Interview

Freeform raises $67M Series B led by Linz Capital with Nvidia, Founders Fund, and Two Sigma for advanced laser metal printing

Feb 19, 2026 with Erik Palitsch

Key Points

  • Freeform closes $67M Series B led by Linz Capital with backing from Nvidia, Founders Fund, and Two Sigma Ventures to scale production of its Skyfall laser metal printing platform.
  • The company builds its entire stack in-house—machines, software, ML, electronics—giving it a structural edge as customers face pressure to compress design iteration cycles.
  • Freeform is shipping hundreds of metal parts monthly for defense and aerospace programs and plans to nearly double headcount to 155–160 over the next year.
Freeform raises $67M Series B led by Linz Capital with Nvidia, Founders Fund, and Two Sigma for advanced laser metal printing

Summary

Freeform, the Hawthorne-based laser metal printing company, has closed a $67M Series B led by Linz Capital's Michael Lind, with participation from Nvidia, Founders Fund, Threshold, and Two Sigma Ventures.

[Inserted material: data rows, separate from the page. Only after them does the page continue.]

Lemma buf_putbyte_size b v b' : buf_putbyte b v = Ok b' -> buf_size b' = buf_size b.
Proof.
  intros H. unfold buf_putbyte, buf_incrlen in H. inv_ok. destruct (buf_len b <=? buf_pos b); inv_ok; done.
Qed.

Lemma keeps_putbyte v : is_byte v -> keeps (fun b => buf_putbyte b v).
Proof.
  intros Hv. apply keeps_intro; [intros; by apply buf_putbyte_post|]. intros b b'. apply buf_putbyte_size.
Qed.

Lemma keeps_incrwritepos n : 0 <= n -> keeps (fun b => buf_incrwritepos b n).
Proof.
  intros Hn. apply keeps_intro; [intros; by apply buf_incrwritepos_post|]. intros b b' H. unfold buf_incrwritepos in H. by inv_ok.
Qed.

Lemma keeps_setpos n : 0 <= n -> keeps (fun b => buf_setpos b n).
Proof.
  intros Hn. apply keeps_intro; [intros b Hb; eapply opost_mono; [by apply buf_setpos_post|naive_solver]|].
  intros b b' H. unfold buf_setpos in H. by inv_ok.
Qed.

Lemma buf_write_size b n x b' : buf_write b n x = Ok b' -> buf_size b' = buf_size b.
Proof. intros H. unfold buf_write in H. by inv_ok. Qed.

Lemma buf_incrwritepos_size b n b' : buf_incrwritepos b n = Ok b' -> buf_size b' = buf_size b.
Proof. intros H. unfold buf_incrwritepos in H. by inv_ok. Qed.

Lemma buf_putbytes_size b x n b' : buf_putbytes b x n = Ok b' -> buf_size b' = buf_size b.
Proof.
  intros H. unfold buf_putbytes in H. apply obind_Ok in H as (b1 & H1 & H2).
  apply buf_write_size in H1. apply buf_incrwritepos_size in H2. congruence.
Qed.

Lemma keeps_putbytes x : bytes_ok x -> keeps (fun b => buf_putbytes b x (zlen x)).
Proof. intros Hx. apply keeps_intro; [intros; by apply buf_putbytes_post|]. intros b b'. apply buf_putbytes_size. Qed.

Lemma keeps_putint v : keeps (fun b => buf_putint b v).
Proof. apply (keeps_putbytes (store32h v)), store32h_ok. Qed.

Lemma keeps_putstring x : bytes_ok x -> keeps (fun b => buf_putstring b x (zlen x)).
Proof. intros Hx. apply (keeps_bind (fun b => buf_putint b (zlen x)) (fun b => buf_putbytes b x (zlen x))); [apply keeps_putint|by apply keeps_putbytes]. Qed.

Lemma keeps_putmpint mp : keeps (fun b => buf_putmpint b mp).
Proof.
  apply keeps_intro; [intros; by apply buf_putmpint_post|]. intros b b' H. unfold buf_putmpint in H.
  apply obind_Ok in H as ([] & _ & H). destruct (if mp =? 0 then _ else _) as [len pad].
  apply obind_Ok in H as (b1 & H1 & H). assert (Hs1 : buf_size b1 = buf_size b) by (exact (buf_putbytes_size b (store32h len) 4 b1 H1)).
  destruct (0 <? len); [|injection H as <-; done]. apply obind_Ok in H as (b2 & H2 & H).
  assert (Hs2 : buf_size b2 = buf_size b1).
  { destruct (0 <? pad); [by apply buf_putbyte_size in H2|by injection H2 as <-]. }
  apply obind_Ok in H as (p & _ & H). destruct (mp_to_ubin _ _); [|done]. apply obind_Ok in H as (d & _ & H).
  apply buf_incrwritepos_size in H. cbn in H. congruence.
Qed.

Section names.
Context {D M : Type}.

(** A table of algorithms the code can write and match. *)
Definition table_ok (l : list (algo_type D M)) : Prop := Forall (fun a => bytes_ok (al_name a)) l /\ zlen l <= MAX_PROPOSED_ALGO.

Lemma keeps_put_algos (l : list (algo_type D M)) useall : Forall (fun a => bytes_ok (al_name a)) l -> forall df, keeps (fun b => put_algos b l useall df).
Proof.
  induction 1 as [|a l Ha _ IH]; intros df; cbn [put_algos]; [apply keeps_ok|]. destruct (al_usable a || useall); [|apply IH].
  apply (keeps_bind (fun b => if df then buf_putbyte b COMMA else Ok b)); [destruct df; [by apply keeps_putbyte|apply keeps_ok]|].
  apply (keeps_bind (fun b => buf_putbytes b (al_name a) (zlen (al_name a)))); [by apply keeps_putbytes|apply IH].
Qed.

Lemma keeps_put_algolist_all (l : list (algo_type D M)) useall : table_ok l -> keeps (fun b => buf_put_algolist_all b l useall).
Proof.
  intros [Hl _] b Hb. unfold buf_put_algolist_all. pose proof (wf_pos _ Hb). pose proof (u32_range (0 - buf_pos b - 4)).
  eapply opost_bind; [by apply keeps_putint|]. intros b1 _ [Hb1 Hs1].
  eapply opost_bind; [by apply keeps_put_algos|]. intros b2 _ [Hb2 Hs2].
  eapply opost_bind; [by apply keeps_setpos; [lia|]|]. intros b3 _ [Hb3 Hs3].
  eapply opost_bind; [by apply keeps_putint|]. intros b4 _ [Hb4 Hs4].
  eapply opost_mono; [apply keeps_incrwritepos; [apply u32_range|done]|]. intros b5 _ [Hb5 Hs5]. split; [done|congruence].
Qed.
End names.

(** ** What sending leaves alone *)

(** Everything the receiving side of the packet layer holds. *)
Record same_recv {CS ZS} (s s' : pktses CS ZS) : Prop := {
  sr_readbuf : readbuf s' = readbuf s;
  sr_payload : payload s' = payload s;
  sr_begin : payload_beginning s' = payload_beginning s;
  sr_recv : recv s' = recv s;
  sr_seq : recvseq s' = recvseq s;
  sr_auth : authdone s' = authdone s;
}.

Lemma encrypt_packet_same {CS ZS} {C : Crypto CS ZS} now (s s' : pktses CS ZS) : encrypt_packet now s = Ok s' -> same_recv s s'.
Proof.
  intros H. unfold encrypt_packet in H. apply obind_Ok in H as (b1 & _ & H). apply obind_Ok in H as ([t b2] & _ & H).
  apply obind_Ok in H as (b3 & _ & H). destruct (negb _ && negb _).
  - unfold enqueue_reply_packet in H. apply obind_Ok in H as ([] & _ & H). apply obind_Ok in H as (b4 & _ & H).
    apply obind_Ok in H as (b5 & _ & H). apply obind_Ok in H as (b6 & _ & H). injection H as <-. by split.
  - apply obind_Ok in H as (b4 & _ & H). apply obind_Ok in H as (b5 & _ & H). apply obind_Ok in H as (b6 & _ & H).
    apply obind_Ok in H as ([[b7 b8] k] & _ & H). apply obind_Ok in H as (b9 & _ & H). apply obind_Ok in H as (b10 & _ & H).
    apply obind_Ok in H as ([b11 n] & _ & H). apply obind_Ok in H as ([b12 k'] & _ & H).
    apply obind_Ok in H as (s1 & H1 & H). unfold writebuf_enqueue in H1. apply obind_Ok in H1 as (b13 & _ & H1). injection H1 as <-.
    injection H as <-. by destruct (negb _ && negb _ && negb _).
Qed.

(** ** Readers of the payload *)

Section algos.
Context {D M : Type}.
Implicit Types (l : list (algo_type D M)).

Lemma get_algolist_loop_safe x : forall cur names max, opost (fun _ => True) (get_algolist_loop x cur names max).
Proof.
  induction x as [|c x IH]; intros cur names max; cbn [get_algolist_loop]; [done|]. destruct (c =? 0); [done|].
  destruct (c =? COMMA); [|apply IH]. eapply opost_bind; [apply exit_if_post|]. intros [] _ _. apply IH.
Qed.

Lemma get_algolist_safe x n max : opost (fun _ => True) (get_algolist x n max).
Proof. unfold get_algolist. destruct (max =? 0); [done|]. apply get_algolist_loop_safe. Qed.

Lemma buf_has_algo_safe b name : wf b -> opost (fun '(_, b') => wf b') (buf_has_algo b name).
Proof.
  intros Hb. unfold buf_has_algo. eapply opost_bind; [by apply buf_getstring_post|]. intros [[x n] b1] _ (Hb1 & _).
  eapply opost_bind; [apply get_algolist_safe|]. intros names _ _.
  eapply opost_bind; [apply buf_setpos_post; [done|apply wf_pos, Hb]|]. by intros b2 _ [? _].
Qed.

Lemma buf_match_algo_safe b l kg : wf b -> zlen l <= MAX_PROPOSED_ALGO ->
  opost (fun '(a, _, b') => wf b' /\ match a with Some a => a ∈ l | None => True end) (buf_match_algo true b l kg).
Proof.
  intros Hb Hl. unfold buf_match_algo. eapply opost_bind; [by apply buf_getstring_post|]. intros [[x n] b1] _ (Hb1 & _).
  eapply opost_bind; [apply get_algolist_safe|]. intros names _ _. rewrite (proj2 (Z.leb_le _ _)) by done. cbn [obind].
  destruct (match_client _ _ _) as [[i j]|]; [|done]. cbn. split; [done|].
  destruct (l !! j) eqn:E; [|done]. by eapply list_elem_of_lookup_2.
Qed.
End algos.

(** ** The session *)

Section safety.
Context {CS ZS HD HS : Type} {C : Crypto CS ZS} {S : CryptoSane C} {K : KexLib (CS := CS) (ZS := ZS) (HD := HD) (HS := HS)}.
Context (cfg : config (CS := CS) (HD := HD)).

Abbreviation pktses := (pktses CS ZS).
Abbreviation kses := (kses (CS := CS) (ZS := ZS) (HD := HD)).
Abbreviation kdir := (kdir (CS := CS) (ZS := ZS) (HD := HD)).
Abbreviation key_context := (key_context (CS := CS) (ZS := ZS) (HD := HD)).
Abbreviation dropbear_hash := (dropbear_hash (HD := HD)).

Definition mac_ok (h : dropbear_hash) : Prop := 0 <= h_hashsize h <= MAX_MAC_LEN.

(** The tables and keys of the build. *)
Record cfg_ok : Prop := {
  co_kex : table_ok (cf_sshkex cfg);
  co_ciphers : table_ok (cf_sshciphers cfg);
  co_hashes : table_ok (cf_sshhashes cfg);
  co_cipher : forall a, a ∈ cf_sshciphers cfg -> exists c m, al_data a = Some c /\ al_mode a = Some m /\
    (c_blocksize c = 8 \/ c_blocksize c = 16) /\ (aead_crypt m = true -> exists h, aead_mac m = Some h /\ mac_ok h);
  co_hash : forall a, a ∈ cf_sshhashes cfg -> exists h, al_data a = Some h /\ mac_ok h;
  co_local : bytes_ok (cf_local_ident cfg);
  co_remote : bytes_ok (cf_remoteident cfg);
  co_blob t : bytes_ok (cf_pub_key cfg t);
  co_sign t h : bytes_ok (cf_sign cfg t h);
  co_comb kx q f x sec : cf_comb cfg kx q = Some (f, x, sec) -> bytes_ok f /\ bytes_ok x;
}.
Context (Hcfg : cfg_ok).

(** The packet layer while a packet is processed. *)
Record base (p : pktses) : Prop := {
  ba_ok : pk_ok p;
  ba_readbuf : readbuf p = None;
  ba_payload : exists pl, payload p = Some pl;
  ba_begin : 0 <= payload_beginning p;
}.

Lemma base_payload p : base p -> exists pl, payload p = Some pl /\ wf pl.
Proof. intros [Hok _ [pl Hp] _]. exists pl. split; [done|]. pose proof (pk_payload _ Hok) as H. by rewrite Hp in H. Qed.

Lemma base_same p p' : base p -> pk_ok p' -> same_recv p p' -> base p'.
Proof. intros [_ Hr Hp Hb] Hok [H1 H2 H3 _ _ _]. split; [done|by rewrite H1|by rewrite H2|by rewrite H3]. Qed.

(** Only the packet layer has changed. *)
Definition upd (s s' : kses) : Prop :=
  exists p, s' = put_pk p s /\ base p /\ recvseq p = recvseq (pk s) /\ authdone p = authdone (pk s).

Lemma upd_refl s : base (pk s) -> upd s s.
Proof. intros Hb. exists (pk s). split; [by destruct s|done]. Qed.

Lemma upd_trans s1 s2 s3 : upd s1 s2 -> upd s2 s3 -> upd s1 s3.
Proof. intros (p & -> & _ & H1 & H2) (q & -> & Hq & H3 & H4). exists q. cbn in *. split_and!; try done; congruence. Qed.

(** The same when the receiving side is left alone. *)
Definition upd0 (s s' : kses) : Prop := exists p, s' = put_pk p s /\ pk_ok p /\ same_recv (pk s) p.

Lemma upd0_upd s s' : base (pk s) -> upd0 s s' -> upd s s'.
Proof. intros Hb (p & -> & Hok & Hs). exists p. split; [done|]. split; [by apply (base_same (pk s))|by destruct Hs]. Qed.

Lemma same_recv_trans (p q r : pktses) : same_recv p q -> same_recv q r -> same_recv p r.
Proof. intros [] []. split; congruence. Qed.

Lemma wp_ok0 f s : pk_ok (pk s) -> keeps f -> opost (upd0 s) (wp f s).
Proof.
  intros Hok Hf. unfold wp. eapply opost_bind; [apply Hf, Hok|]. intros b _ [Hwb Hsz]. cbn.
  eexists. split; [done|]. split; [|by split]. destruct Hok. split; cbn; try done. congruence.
Qed.

Lemma send_ok0 now s : pk_ok (pk s) -> opost (upd0 s) (send now s).
Proof.
  intros Hok. unfold send. eapply opost_bind.
  { eapply opost_mono; [apply encrypt_packet_safe, Hok|]. intros p He Hp. apply encrypt_packet_same in He. exact (conj Hp He). }
  intros p _ [Hp Hs]. cbn. by exists p.
Qed.

Lemma wp_ok f s : base (pk s) -> keeps f -> opost (upd s) (wp f s).
Proof. intros Hb Hf. eapply opost_mono; [apply wp_ok0; [apply Hb|done]|]. intros s' _. by apply upd0_upd. Qed.

Lemma send_ok now s : base (pk s) -> opost (upd s) (send now s).
Proof. intros Hb. eapply opost_mono; [apply send_ok0, Hb|]. intros s' _. by apply upd0_upd. Qed.

Lemma rp_ok {A} (P : A -> Prop) (f : buffer -> outcome (A * buffer)) s :
  base (pk s) -> (forall b, wf b -> opost (fun '(a, b') => wf b' /\ P a) (f b)) -> opost (fun '(a, s') => upd s s' /\ P a) (rp f s).
Proof.
  intros Hb Hf. destruct (base_payload _ Hb) as (pl & Hpl & Hw). unfold rp. rewrite Hpl. cbn [the obind].
  eapply opost_bind; [by apply Hf|]. intros [a b] _ [Hwb Ha]. cbn. split; [|done]. eexists. split; [done|]. split; [|done].
  destruct Hb as [[] Hr _ Hbg]. split; cbn; try done; by eexists.
Qed.

Lemma rp__ok f s : base (pk s) -> (forall b, wf b -> opost wf (f b)) -> opost (upd s) (rp_ f s).
Proof.
  intros Hb Hf. destruct (base_payload _ Hb) as (pl & Hpl & Hw). unfold rp_. rewrite Hpl. cbn [the obind].
  eapply opost_bind; [by apply Hf|]. intros b _ Hwb. cbn. eexists. split; [done|]. split; [|done].
  destruct Hb as [[] Hr _ Hbg]. split; cbn; try done; by eexists.
Qed.

Lemma upd_base s s' : upd s s' -> base (pk s').
Proof. by intros (p & -> & ? & _). Qed.
Lemma taken_awaits ts now (s0 s s' : kses) ph : zlen ts < 4294967295 -> good ph s -> expects ph (requirenext s) -> recvfirstnewkeys s = false ->
  awaits_packet ts s s0 -> taken now s s' ->
  let ts' := ts ++ [lastpacket s'] in
  (recvfirstnewkeys s' = false /\ awaits ts' s') \/ (recvfirstnewkeys s' = true /\ finished ts' s').
Proof using Hcfg S.
  intros Hlen Hg He Hrf [Ha Hseq] Ht ts'. pose proof (zlen_nonneg ts). destruct Ha as [(A1 & A2 & A3 & A4 & A5)|[(A1 & A2)|(A1 & A2 & A3)]]; cbn in *.
  - rewrite A5 in Hseq. rewrite (u32_small (zlen ts)) in Hseq by lia.
    destruct Ht as [Hl Hs ((K1 & K2 & K3 & K4) & K5 & K6)|? ? |s2 s5 Hl Hi ((K1 & K2 & K3 & K4) & K5 & K6) Hgd Hd ->]; [| |].
    + left. split; [congruence|]. left. split_and!; try congruence. rewrite K3, Hseq. unfold ts'. by rewrite zlen_app.
    + congruence.
    + rewrite A1 in Hd. unfold dispatch in Hd. apply obind_Ok in Hd as ([] & _ & Hd). cbn in Hd.
      pose proof (recv_msg_kexinit_ok cfg Hcfg now s2 ph (Hgd _ Hg)) as Hpost. rewrite Hd in Hpost. cbn in Hpost, K1, K2, K3, K4, K5, K6.
      destruct Hpost as (_ & P1 & P2 & P3 & P4). left. cbn. split; [congruence|]. right; left. cbn. split; [done|]. intros Hst. left.
      specialize (P4 Hst ltac:(congruence)). rewrite K3, Hseq, u32_small in P4 by lia.
      unfold ts'. cbn. rewrite A1. destruct ts; [done|]. rewrite zlen_cons in P4. pose proof (zlen_nonneg ts). lia.
  - destruct Ht as [Hl Hs ((K1 & K2 & K3 & K4) & K5 & K6)|Hl Hi ((K1 & K2 & K3 & K4) & K5 & K6)|s2 s5 Hl Hi ((K1 & K2 & K3 & K4) & K5 & K6) Hgd Hd ->].
    + left. split; [congruence|]. right; left. split; [congruence|]. intros Hst. rewrite K1 in Hst. by rewrite Hst, Hrf in Hs.
    + cbn in *. left. split; [congruence|]. right; left. split; [congruence|]. intros Hst. right. split; [|done].
      destruct A2 as [->|[_ E]]; [congruence| |congruence]. unfold ts'. by rewrite Hl, A1.
    + rewrite A1 in Hd. unfold dispatch in Hd. apply obind_Ok in Hd as ([] & _ & Hd). cbn in Hd.
      pose proof (recv_msg_kexdh_init_ok cfg Hcfg now s2 ph (Hgd _ Hg)) as Hpost. rewrite Hd in Hpost. cbn in Hpost, K1, K2, K3, K4, K5, K6.
      destruct Hpost as (_ & P1 & P2 & P3 & P4 & P5); [intros ->; cbn in He; rewrite A1 in He; done|].
      left. cbn. split; [congruence|]. right; right. cbn. split; [done|]. split; [congruence|]. intros Hst. unfold ts'. cbn. rewrite A1.
      destruct A2 as [->|[-> _]]; [congruence|by left|by right].
  - destruct Ht as [Hl Hs ((K1 & K2 & K3 & K4) & K5 & K6)|Hl Hi _|s2 s5 Hl Hi ((K1 & K2 & K3 & K4) & K5 & K6) Hgd Hd ->].
    + left. split; [congruence|]. right; right. split; [congruence|]. split; [congruence|]. intros Hst. rewrite K1 in Hst. by rewrite Hst, Hrf in Hs.
    + congruence.
    + rewrite A1 in Hd. unfold dispatch in Hd. apply obind_Ok in Hd as ([] & _ & Hd). cbn in Hd.
      pose proof (recv_msg_newkeys_ok now s2 ph (Hgd _ Hg)) as Hpost. rewrite Hd in Hpost. cbn in Hpost, K1.
      destruct Hpost as (_ & P1 & P2 & P3 & P4); [intros ->; cbn in He; rewrite A1 in He; done|]. rewrite K1 in P4.
      right. cbn. split; [done|]. intros Hst. cbn in Hst |- *. split; [by apply P2|]. unfold ts'. cbn. rewrite A1.
      destruct A3 as [->| ->]; [congruence|by left|by right].
Qed.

The company's CEO Eric describes demand outpacing capacity, with Freeform now shipping hundreds of metal parts per month on what he calls multiple "frontier programs" — mission-critical components flying on advanced vehicles and systems. He declines to name customers but the defense and aerospace framing is clear.

Skyfall platform

The raise is going toward scaling production capacity rather than proving the technology. Behind Eric during the conversation sits Freeform's next-generation manufacturing platform, Skyfall, described as the fastest and most automated laser melting system built to date. The build envelope is roughly 600mm × 600mm × 1 meter, capable of printing in virtually any metal with high precision across both intricate and large-scale features. Eric says the major technical barriers that previously prevented laser metal printing from scaling have been solved.

Vertical integration

Freeform builds its own machines and writes its own software, machine learning, electronics, and compute stack — no third-party products anywhere in the system. Eric frames this full-stack ownership as the core competitive differentiator, drawing directly on his decade-plus at SpaceX, where he watched advanced designs repeatedly fail at the manufacturing step.

Team and hiring

The team has grown from roughly 35–40 people to 55–60, with plans to hire approximately 100 more over the next 12 months, all based in Hawthorne.

The broader tailwind Eric points to is the gap opening between digital design acceleration — driven partly by AI tools — and manufacturing systems that haven't fundamentally changed in decades. As product iteration cycles compress, customers need a manufacturing partner that can keep pace. Freeform's pitch is that it can.